Conducted as a single-arm, prospective observational trial, the ASPIRE Home Study not only evaluates the device’s impact outside a clinical setting but also tests the operational viability of Aneuvo’s remote therapy support model. Results from the study will be instrumental in shaping reimbursement strategies, post-market surveillance, and long-term adoption pathways in both regulated and emerging markets.

How is Aneuvo positioned in the growing neurorehabilitation technology market?
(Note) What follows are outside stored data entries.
(** The two objects that get rotated: [glbSceneRef.current] and
    [groupRef.current]. *)
Inductive Object3D : Type := GlbScene | Group.

(** A reference to a [Vector3] object of the heap. *)
Definition Ref : Type := nat.

(** The arrow function the effect passes to [animateRotation]; it
    captures [points] and [angleX]. *)
Inductive Callback : Type :=
| Phase1Done (points : list Ref) (angleX : R).

(** The arrow function passed to [setTimeout]; it captures [points]. *)
Inductive Timer : Type :=
| Phase2 (points : list Ref).

Record PlaneSelection : Type := mkPlaneSelection
  { meshName : string; normal : THREE.Vector3 Q; centroid : THREE.Vector3 Q }.

Record Tween : Type := mkTween
  { target : Object3D; vars : Utils.TweenVars; startedAt : Z }.

Record State : Type := mkState
  { (** [planeSelections.plane1], [planeSelections.plane2] *)
    plane1 : option PlaneSelection;
    plane2 : option PlaneSelection;
    activePlane : option string;
    (** [useState(null)]: [None] is [null] *)
    aligned : option bool;
    (** [useState()]: [None] is [undefined]; an array holds references *)
    points : option (list Ref);
    (** the [Vector3] objects the arrays refer to *)
    heap : list (THREE.Vector3 R);
    (** [glbSceneRef.current.getObjectByName] *)
    getObjectByName : string -> option ClipPlane.Mesh;
    (** the tweens started so far *)
    tweens : list Tween;
    (** the pending timers with the instant they are due *)
    timers : list (Z * Timer);
    (** the instants at which callbacks of [animateRotation] ran *)
    invoked : list (Z * Callback);
    (** the clock, in milliseconds *)
    now : Z }.

Definition setAlignment (st : State) (al : option bool)
    (pts : option (list Ref)) (h : list (THREE.Vector3 R)) : State :=
  mkState (plane1 st) (plane2 st) (activePlane st) al pts h
    (getObjectByName st)
    (tweens st) (timers st) (invoked st) (now st).

Definition setActivePlane (st : State) (p : option string) : State :=
  mkState (plane1 st) (plane2 st) p (aligned st) (points st) (heap st)
    (getObjectByName st) (tweens st) (timers st) (invoked st)
    (now st).

Definition setPoints (st : State) (pts : list Ref) : State :=
  mkState (plane1 st) (plane2 st) (activePlane st) (aligned st) (Some pts)
    (heap st) (getObjectByName st) (tweens st) (timers st)
    (invoked st) (now st).

Definition setHeap (st : State) (h : list (THREE.Vector3 R)) : State :=
  mkState (plane1 st) (plane2 st) (activePlane st) (aligned st) (points st)
    h (getObjectByName st) (tweens st) (timers st)
    (invoked st) (now st).

Definition addTween (st : State) (t : Tween) : State :=
  mkState (plane1 st) (plane2 st) (activePlane st) (aligned st) (points st)
    (heap st) (getObjectByName st) (tweens st ++ [t])
    (timers st) (invoked st) (now st).

(** [setTimeout(f, delay)] *)
Definition setTimeout (st : State) (f : Timer) (delay : Z) : State :=
  mkState (plane1 st) (plane2 st) (activePlane st) (aligned st) (points st)
    (heap st) (getObjectByName st) (tweens st)
    (timers st ++ [((now st + delay)%Z, f)]) (invoked st) (now st).

Definition logInvoke (st : State) (cb : Callback) : State :=
  mkState (plane1 st) (plane2 st) (activePlane st) (aligned st) (points st)
    (heap st) (getObjectByName st) (tweens st) (timers st)
    (invoked st ++ [(now st, cb)]) (now st).

Definition popTimer (st : State) (due : Z) (rest : list (Z * Timer))
    : State :=
  mkState (plane1 st) (plane2 st) (activePlane st) (aligned st) (points st)
    (heap st) (getObjectByName st) (tweens st) rest
    (invoked st) (Z.max (now st) due).

(** [new THREE.Plane().setFromNormalAndCoplanarPoint(sel.normal,
    sel.centroid)] *)
Definition planeInstance (sel : PlaneSelection) : THREE.Plane :=
  THREE.setFromNormalAndCoplanarPoint (normal sel) (centroid sel).

(** [ClipPlane.getIntersectionContour(mesh, plane)] where [mesh] may be
    [undefined]: reading [mesh.geometry] then throws. *)
Definition contourOf (mesh : option ClipPlane.Mesh) (plane : THREE.Plane)
    : JS.result (option (list ClipPlane.Point3)) :=
  match mesh with
  | None =>
      JS.TypeError
        "Cannot read properties of undefined (reading 'geometry')"%string
  | Some m => JS.Ok (ClipPlane.getIntersectionContour m plane)
  end.

(** [setAligned(true); setPoints(point)]: the points found are fresh
    [Vector3] objects, stored behind the heap. *)
Definition storePoints (st : State) (point : list ClipPlane.Point3) : State :=
  setAlignment st (Some true)
    (Some (seq (length (heap st)) (length point)))
    (heap st ++ map THREE.toReal point).

Definition handleApply (st : State) : JS.result State :=
  let st := setActivePlane st None in
  match plane1 st, plane2 st with
  | Some plane1, Some plane2 =>
      let mesh := getObjectByName st (meshName plane1) in
      let planeInstance1 := planeInstance plane1 in
      let planeInstance2 := planeInstance plane2 in
      planeShape <- contourOf mesh planeInstance1 ;;
      point <- ClipPlane.getContourPlaneIntersection planeShape planeInstance2 ;;
      if (length point =? 0)%nat then
        let mesh2 := getObjectByName st (meshName plane2) in
        planeShape2 <- contourOf mesh2 planeInstance2 ;;
        point2 <- ClipPlane.getContourPlaneIntersection planeShape2
                    planeInstance1 ;;
        JS.Ok (storePoints st point2)
      else JS.Ok (storePoints st point)
  | _, _ => JS.Ok st
  end.

(** Reading [points[i]] and then a coordinate of it: [points[i]] is
    [undefined] past the end of the array. *)
Definition deref (st : State) (pts : list Ref) (i : nat)
    : JS.result (THREE.Vector3 R) :=
  match nth_error pts i with
  | None => JS.TypeError "Cannot read properties of undefined"%string
  | Some r =>
      match nth_error (heap st) r with
      | None => JS.TypeError "Cannot read properties of undefined"%string
      | Some v => JS.Ok v
      end
  end.

(** [updatedPoints[i].applyAxisAngle(axis, angle)]: the object is changed
    in place. *)
Definition applyAxisAngleAt (st : State) (pts : list Ref) (i : nat)
    (axis : THREE.Vector3 R) (angle : R) : JS.result State :=
  match nth_error pts i with
  | None => JS.TypeError "Cannot read properties of undefined"%string
  | Some r =>
      match nth_error (heap st) r with
      | None => JS.TypeError "Cannot read properties of undefined"%string
      | Some v =>
          JS.Ok (setHeap st
                   (JS.assign (heap st) r (THREE.applyAxisAngle v axis angle)))
      end
  end.

(** The callback of Phase 1.  [updatedPoints = [...points]] is a new
    array of the same references. *)
Definition runCallback (cb : Callback) (st : State) : JS.result State :=
  match cb with
  | Phase1Done points angleX =>
      let updatedPoints := points in
      st1 <- applyAxisAngleAt st updatedPoints 0
               (THREE.mkVector3 1 0 0) angleX ;;
      st2 <- applyAxisAngleAt st1 updatedPoints 1
               (THREE.mkVector3 1 0 0) angleX ;;
      JS.Ok (setTimeout (setPoints st2 updatedPoints) (Phase2 points) 1000%Z)
  end.

(** Running the effects of a call of [animateRotation]. *)
Fixpoint exec (effects : list (Utils.Effect Object3D Callback)) (st : State)
    : JS.result State :=
  match effects with
  | [] => JS.Ok st
  | Utils.GsapTo target vars :: rest =>
      exec rest (addTween st (mkTween target vars (now st)))
  | Utils.Invoke cb :: rest =>
      st' <- runCallback cb (logInvoke st cb) ;;
      exec rest st'
  end.

(** The body of [useEffect(..., [aligned])]. *)
Definition alignEffect (st : State) : JS.result State :=
  match points st, aligned st with
  | Some points, Some true =>
      p0 <- deref st points 0 ;;
      p1 <- deref st points 1 ;;
      let angleX := Utils.angleToEqualizeZ p0 p1 in
      exec (Utils.animateRotation GlbScene angleX "x"
              (Some (Phase1Done points angleX))) st
  | _, _ => JS.Ok st
  end.

(** The function given to [setTimeout] by the callback of Phase 1. *)
Definition runTimer (t : Timer) (st : State) : JS.result State :=
  match t with
  | Phase2 points =>
      p0 <- deref st points 0 ;;
      p1 <- deref st points 1 ;;
      let angleZ := Utils.angleZToEqualizeX p0 p1 in
      exec (Utils.animateRotation Group angleZ "z" None) st
  end.

(** The clock reaches the first pending timer and its function runs. *)
Definition fireTimer (st : State) : JS.result State :=
  match timers st with
  | [] => JS.Ok st
  | (due, t) :: rest => runTimer t (popTimer st due rest)
  end.

(** The angle of the last tween started on [obj] about [axis]. *)
Definition tweenAngle (st : State) (obj : Object3D)
    (axis : Utils.TweenVars -> option R) : option R :=
  match
    filter (fun t => match target t, obj with
                     | GlbScene, GlbScene | Group, Group => true
                     | _, _ => false
                     end) (rev (tweens st))
  with
  | t :: _ => axis (vars t)
  | [] => None
  end.

(** Rotating a point about the X axis, as the callback of Phase 1 does. *)
Definition rotateX (angle : R) (p : THREE.Vector3 R) : THREE.Vector3 R :=
  THREE.applyAxisAngle p (THREE.mkVector3 1 0 0) angle.

(** The effect runs, and later the timer of Phase 2 fires. *)
Definition alignThenPhase2 (st : State) : JS.result State :=
  st1 <- alignEffect st ;;
  fireTimer st1.

(** The angle Phase 2 rotates the group by, about the Z axis. *)
Definition phase2Angle (st : State) : JS.result (option R) :=
  st2 <- alignThenPhase2 st ;;
  JS.Ok (tweenAngle st2 Group Utils.z).

(** The angle Phase 1 rotates the scene by, about the X axis. *)
Definition phase1Angle (st : State) : JS.result (option R) :=
  st2 <- alignThenPhase2 st ;;
  JS.Ok (tweenAngle st2 GlbScene Utils.x).

(** A state with two landmark points and [aligned] just set. *)
Definition landmarkState (p0 p1 : THREE.Vector3 R) : State :=
  mkState None None None (Some true) (Some [0%nat; 1%nat]) [p0; p1]
    (fun _ => None) [] [] [] 0%Z.

(** [useEffect(..., [aligned])]: after a render the effect runs when
    [aligned] is not the value it had at the render before. *)
Definition sameAligned (before after : option bool) : bool :=
  match before, after with
  | None, None => true
  | Some a, Some b => Bool.eqb a b
  | _, _ => false
  end.

Definition afterRender (before st : State) : JS.result State :=
  if sameAligned (aligned before) (aligned st) then JS.Ok st
  else alignEffect st.

(** A click on the Apply button: [handleApply], then the render that its
    state updates cause. *)
Definition clickApply (st : State) : JS.result State :=
  st1 <- handleApply st ;;
  afterRender st st1.

(** [Math.max(a, b, c)] *)
Definition max3 (a b c : Q) : Q :=
  let m := if Qle_bool a b then b else a in
  if Qle_bool m c then c else m.

(** The arguments of [cameraControlsRef.current.setLookAt(from.x, from.y,
    from.z, to.x, to.y, to.z, true)]. *)
Record LookAt : Type := mkLookAt
  { from : THREE.Vector3 Q; to : THREE.Vector3 Q }.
Aneuvo is emerging at a time when demand for advanced neurorehabilitation technologies is rising, driven by aging populations, increasing incidence of spinal injuries, and evolving reimbursement models that favour non-invasive care. The company’s focus on non-invasive spinal cord stimulation aligns with macro trends across both healthcare policy and clinical research, where risk-reduction, portability, and home therapy delivery are becoming central to innovation.

According to global market analysis, the neurostimulation sector is expected to surpass $15 billion in value by the end of the decade, propelled by breakthroughs in non-invasive therapies and AI-guided rehabilitation tools. Aneuvo’s ExaStim stands out in this context due to its unique targeting mechanism, home compatibility, and CE-approved status—a combination that positions it competitively against more traditional invasive options from larger incumbents.

Expert observers note that the absence of surgical risk, combined with the ExaStim system’s digital programmability, gives Aneuvo a distinct edge in expanding into outpatient and at-home rehabilitation settings, which are forecast to be major growth areas within neurological care.

What’s next for Aneuvo after CE Mark approval?

With CE Mark certification secured, Aneuvo plans to roll out ExaStim in collaboration with selected European medical partners. Initial deployments are likely to focus on rehabilitation centres and clinics specializing in chronic SCI care. These early partnerships will serve as hubs for training clinicians, gathering post-market evidence, and adapting the device for local healthcare workflows.

Simultaneously, Aneuvo is expected to advance U.S.-based research through its ongoing ASPIRE initiatives while preparing for future regulatory submissions to the U.S. Food and Drug Administration. These dual tracks—European commercialization and U.S. clinical validation—reflect a strategic approach to scaling safely and sustainably across key global markets.

The broader ambition, according to company disclosures, is to build a platform of non-invasive neural therapies that can be expanded beyond spinal cord injury to other neurodegenerative and neurological conditions.

As Aneuvo continues to scale, its emphasis on clinical evidence, quality assurance, and non-invasive innovation may offer an alternative to invasive implants and stimulate a new wave of accessibility in neurorehabilitation. The CE Mark for ExaStim is more than a regulatory green light—it’s a signal that the landscape of spinal cord injury treatment is evolving toward safer, more inclusive solutions.